From: Eugene Leitl (eugene.leitl@lrz.uni-muenchen.de)
Date: Wed Oct 11 2000 - 00:49:32 MDT


Ken Clements writes:

> So far we have kept the lid on things because the isotopes of heavy atoms
> needed for fission are hard to collect together, but when, as Eugene
> indicates above, all you need is a small starter of isotopes of hydrogen

Actually, blame James Rogers for the details.

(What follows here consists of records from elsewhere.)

(* ===== verification/Lifecycle.v ===== *)
(** * Lifecycle: the success-event sampler

    Models [src/crates/kafkaman-core/src/lifecycle.rs]. A rate is an IEEE 754
    double ([SpecFloat] at precision 53 and exponent bound 1024); the counters
    are [u64]. *)

From S2P Require Import Prelude.
From Stdlib Require Import SpecFloat.
Open Scope list_scope.
Open Scope Z_scope.

(** ** [f64] operations the module uses *)

Definition f64 := spec_float.
Definition f64_mul : f64 -> f64 -> f64 := SFmul 53 1024.
Definition f64_of_Z (z : Z) : f64 := binary_normalize 53 1024 z 0 false.
Definition f64_is_finite (x : f64) : bool :=
  match x with S754_zero _ | S754_finite _ _ _ => true | _ => false end.

(** The magnitude of [x.round()]: half away from zero. *)
Definition round_magnitude (m : positive) (e : Z) : Z :=
  if 0 <=? e then Z.pos m * 2 ^ e else (Z.pos m + 2 ^ (- e - 1)) / 2 ^ (- e).

(** [x.round() as u64]: the cast saturates, and sends [NaN] to zero. *)
Definition round_as_u64 (x : f64) : Z :=
  match x with
  | S754_zero _ | S754_nan => 0
  | S754_infinity s => if s then 0 else u64_max
  | S754_finite s m e => if s then 0 else Z.min (round_magnitude m e) u64_max
  end.

(** ** [LifecycleEmission] *)

Record LifecycleEmission := { per_message : bool; sample_success : f64 }.

Definition RATE_DENOMINATOR : Z := 1000000.

Definition emits_success_event (e : LifecycleEmission) : bool :=
  per_message e && SFltb (f64_of_Z 0) (sample_success e) && f64_is_finite (sample_success e).

Definition numerator (e : LifecycleEmission) : option Z :=
  if negb (emits_success_event e) then None
  else if SFleb (f64_of_Z 1) (sample_success e) then Some RATE_DENOMINATOR
  else Some (Z.max (round_as_u64 (f64_mul (sample_success e) (f64_of_Z RATE_DENOMINATOR))) 1).

(** ** [LifecycleSampler] *)

Record LifecycleSampler := { sampler_numerator : option Z; seen : Z; emitted : Z }.

Definition sampler (e : LifecycleEmission) : LifecycleSampler :=
  {| sampler_numerator := numerator e; seen := 0; emitted := 0 |}.

(** [take]. [successes] is a [usize], which is 64 bits wide. *)
Definition sampler_take (successes : Z) (s : LifecycleSampler) : Z * LifecycleSampler :=
  match sampler_numerator s with
  | None => (0, s)
  | Some num =>
      if successes =? 0 then (0, s)
      else
        let seen' := u64_saturating_add (seen s) successes in
        let owed := Z.min (seen' * num / RATE_DENOMINATOR) u64_max in
        (u64_saturating_sub owed (emitted s),
         {| sampler_numerator := Some num; seen := seen'; emitted := owed |})
  end.

(** A scheduler's successive calls, and the events they produced in all. *)
Fixpoint sampler_run (batches : list Z) (s : LifecycleSampler) : Z * LifecycleSampler :=
  match batches with
  | [] => (0, s)
  | b :: bs =>
      let (n, s) := sampler_take b s in
      let (m, s) := sampler_run bs s in
      (n + m, s)
  end.

(** ** The sampler keeps the rate *)

Definition total (batches : list Z) : Z := foldr Z.add 0 batches.

(** The state after [n] successes. *)
Definition on_rate (num n : Z) (s : LifecycleSampler) : Prop :=
  s = {| sampler_numerator := Some num; seen := n; emitted := n * num / RATE_DENOMINATOR |}.

Lemma owed_le num n : 0 <= num <= RATE_DENOMINATOR -> 0 <= n -> n * num / RATE_DENOMINATOR <= n.
Proof.
  unfold RATE_DENOMINATOR. intros Hn H. apply Z.div_le_upper_bound; nia.
Qed.

Lemma owed_mono num a b :
  0 <= num -> a <= b -> a * num / RATE_DENOMINATOR <= b * num / RATE_DENOMINATOR.
Proof. unfold RATE_DENOMINATOR. intros. apply Z.div_le_mono; nia. Qed.

Lemma take_on_rate num n b s :
  0 <= num <= RATE_DENOMINATOR -> 0 <= n -> 0 <= b -> n + b <= u64_max -> on_rate num n s ->
  let (k, s') := sampler_take b s in
  on_rate num (n + b) s' /\ k = (n + b) * num / RATE_DENOMINATOR - n * num / RATE_DENOMINATOR.
Proof.
  intros Hnum Hn Hb Hmax ->. unfold sampler_take. simpl.
  destruct (Z.eqb_spec b 0) as [->|Hb0]; [rewrite Z.add_0_r; split; [done|lia]|].
  unfold u64_saturating_add, u64_saturating_sub. rewrite (Z.min_l (n + b)) by done.
  pose proof (owed_le num (n + b) Hnum ltac:(lia)).
  pose proof (owed_mono num n (n + b) ltac:(lia) ltac:(lia)).
  rewrite Z.min_l by lia. split; [done|lia].
Qed.

Lemma run_on_rate num batches n s :
  0 <= num <= RATE_DENOMINATOR -> 0 <= n -> Forall (fun b => 0 <= b) batches ->
  n + total batches <= u64_max -> on_rate num n s ->
  let (k, s') := sampler_run batches s in
  on_rate num (n + total batches) s'
  /\ k = (n + total batches) * num / RATE_DENOMINATOR - n * num / RATE_DENOMINATOR.
Proof.
  intros Hnum. revert n s. induction batches as [|b bs IH]; intros n s Hn Hall Hmax Hs; simpl in *.
  { rewrite Z.add_0_r. split; [done|lia]. }
  apply Forall_cons in Hall as [Hb Hbs].
  assert (Ht : 0 <= total bs) by (clear -Hbs; induction Hbs; simpl; lia).
  pose proof (take_on_rate num n b s Hnum Hn Hb ltac:(lia) Hs) as H.
  destruct (sampler_take b s) as [k s1]. destruct H as [H1 ->].
  pose proof (IH (n + b) s1 ltac:(lia) Hbs ltac:(lia) H1) as H2.
  destruct (sampler_run bs s1) as [m s2]. destruct H2 as [H2 ->].
  rewrite <- Z.add_assoc in *. split; [done|lia].
Qed.

(** After any split of [N] successes into batches the sampler has emitted
    exactly [⌊N * rate⌋] events, the rate being the numerator over a million: it
    is never ahead of the rate, never a whole event behind, and it does not
    drift with the batching. A disabled sampler emits nothing. *)
Theorem sampler_exact (e : LifecycleEmission) (batches : list Z)
  (Hb : Forall (fun b => 0 <= b) batches) (Hmax : total batches <= u64_max) :
  match numerator e with
  | None => fst (sampler_run batches (sampler e)) = 0
  | Some num => num <= RATE_DENOMINATOR ->
      fst (sampler_run batches (sampler e)) = total batches * num / RATE_DENOMINATOR
  end.
Proof.
  destruct (numerator e) as [num|] eqn:En.
  - intros Hle. assert (Hpos : 0 <= num).
    { unfold numerator in En. destruct (negb _); [done|].
      destruct (SFleb _ _); simplify_eq; unfold RATE_DENOMINATOR; lia. }
    pose proof (run_on_rate num batches 0 (sampler e) ltac:(lia) ltac:(lia) Hb Hmax) as H.
    destruct (sampler_run batches (sampler e)) as [k s]. simpl.
    destruct H as [_ ->]; [by unfold on_rate, sampler; rewrite En|].
    rewrite Z.add_0_l, Z.mul_0_l, Z.div_0_l by done. apply Z.sub_0_r.
  - unfold sampler. rewrite En. clear. induction batches as [|b bs IH]; [done|]. simpl.
    destruct (sampler_run bs _). simpl in *. lia.
Qed.

(** [0.1] as a double, and a rate small enough to be floored at one. *)
Definition tenth : f64 := S754_finite false 7205759403792794 (-56).

Example numerators :
  numerator {| per_message := true; sample_success := tenth |} = Some 100000
  /\ numerator {| per_message := true; sample_success := S754_finite false 4503599627370496 (-90) |}
     = Some 1
  /\ numerator {| per_message := true; sample_success := S754_nan |} = None
  /\ numerator {| per_message := false; sample_success := tenth |} = None.
Proof. vm_compute. split_and!; reflexivity. Qed.

Lemma sampler_exact_witness :
  fst (sampler_run [3; 0; 4; 3; 11] (sampler {| per_message := true; sample_success := tenth |})) = 2.
Proof.
  assert (H : numerator {| per_message := true; sample_success := tenth |} = Some 100000)
    by (vm_compute; reflexivity).
  pose proof (sampler_exact {| per_message := true; sample_success := tenth |} [3; 0; 4; 3; 11]
    ltac:(repeat constructor; lia) ltac:(vm_compute; discriminate)) as T.
  rewrite H in T. rewrite T; [vm_compute; reflexivity|vm_compute; discriminate].
Defined.
(* ===== verification/Received.v ===== *)
(** * Received: the table between the broker and the handlers

    Models [src/crates/kafkaman-sqlx/src/received_storage.rs],
    [received_rows.rs], [queries.rs], [replay.rs] and [ingest_failure.rs], with
    the row types of [src/crates/kafkaman-core/src/rows.rs]. As in [Outbox], a
    statement is atomic, [now] is the database clock and [locked] says which
    rows other transactions hold. *)

From S2P Require Import Prelude Text Vocabulary Trace Identity Topics Registry Retry Outbox.
Open Scope string_scope.
Open Scope list_scope.
Open Scope Z_scope.

(** ** The table *)

(** [ReceivedError]: one entry of the [errors] column. *)
Record ReceivedError := {
  re_kind : ReceivedFailureKind;
  re_title : string;
  re_detail : string;
  re_occurred_at : instant;
  re_stage : option FailureStage;
}.

Definition received_error_new (k : ReceivedFailureKind) (detail : string) (at_ : instant)
  (stage : option FailureStage) : ReceivedError :=
  {| re_kind := k; re_title := kind_title k; re_detail := detail; re_occurred_at := at_;
     re_stage := stage |}.

(** The columns no statement updates. *)
Record RMsg := {
  r_message_id : uuid;
  r_idempotency_key : string;
  r_idempotency_source : option json;
  r_source_topic : string;
  r_source_partition : Z;
  r_source_offset : Z;
  r_key : option string;
  r_entity_key : option string;
  r_message_type : string;
  r_message_version : Z;
  r_headers : gmap string string;
  r_payload : json;
  r_correlation_id : option uuid;
  r_causation_id : option uuid;
  r_traceparent : option string;
  r_tracestate : option string;
  r_occurred_at : instant;
  r_created_at : instant;
}.
(* ===== verification/Dispatch.v ===== *)
(** * Dispatch: one received row, from claim to commit

    Models [src/crates/kafkaman-sqlx/src/dispatch.rs], [dispatch_failure.rs],
    [router.rs] and the handler boundary of [catch_panic.rs] (the
    [internal-hooks] observers are in [Observers], the spans in [Spans]).

    The database is the received table, the cache and the application's own
    tables. A transaction carries its working state, its savepoint and whether
    it can still execute statements; [lost] says at which statements the
    connection breaks. A handler is any function on the database: it may write
    anything, return, fail or panic, and may leave the transaction aborted (a
    statement of its own failed) or the connection dead. It does not release or
    roll back kafkaman's savepoint. *)

From S2P Require Import Prelude Text Vocabulary Trace Identity Topics Registry Retry.
From S2P Require Import Outbox Lifecycle Received Cache.
Open Scope string_scope.
Open Scope list_scope.
Open Scope Z_scope.

(** ** Classification *)

(** [is_terminal]: deterministic against the stored row. *)
Definition is_terminal (e : Error) : bool :=
  match e with
  | ECacheOriginMismatch _ _ _ _ _ | EMissingEntityKey _ _ | EInvalidEntityKey _ => true
  | _ => false
  end.

Definition failure_disposition (e : Error) (stage : FailureStage) : FailureDisposition :=
  {| fd_kind := failure_kind e; fd_stage := stage; fd_terminal := is_terminal e |}.

Inductive FailureRecordPath := ClaimTransaction | SavepointPath | FallbackConnection.
#[global] Instance FailureRecordPath_eq_dec : EqDecision FailureRecordPath.
Proof. solve_decision. Defined.

(** [DispatchFailure]. *)
Inductive DispatchFailure := HandlerFailure (e : Error) | BookkeepingFailure (e : Error).

Definition failure_error (f : DispatchFailure) : Error :=
  match f with HandlerFailure e | BookkeepingFailure e => e end.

> (plentiful all around and in you), all bets are off.

Nono, though you could enrichen deuterium in situ, at least in
principle, tritium is not plentiful, you have to breed it from lithium
(9?) using massive amounts of neutrons, and you'll need a lot of juice
to assemble a magnetic flux compression generator, plus a ton or so of
high explosives from the thin air and a handful of dirt. What you
could imagine, is prefabbed nanoslime that creeps in through
capillaries, and assembles a nuke from micron-scale increments.

But tritium is much, much easier to get than U-235, or Pu-239, and
reactor-grade deuterium oxide (ask Canadians about it) is really cheap
to obtain, if you know the right sources. The question is rather, what
will happen if magnetic flux compression generators can ignite a pure
fusion weapon (I wouldn't be surprised if Livermore already achieved
that in classified tests), and the technical details leak out.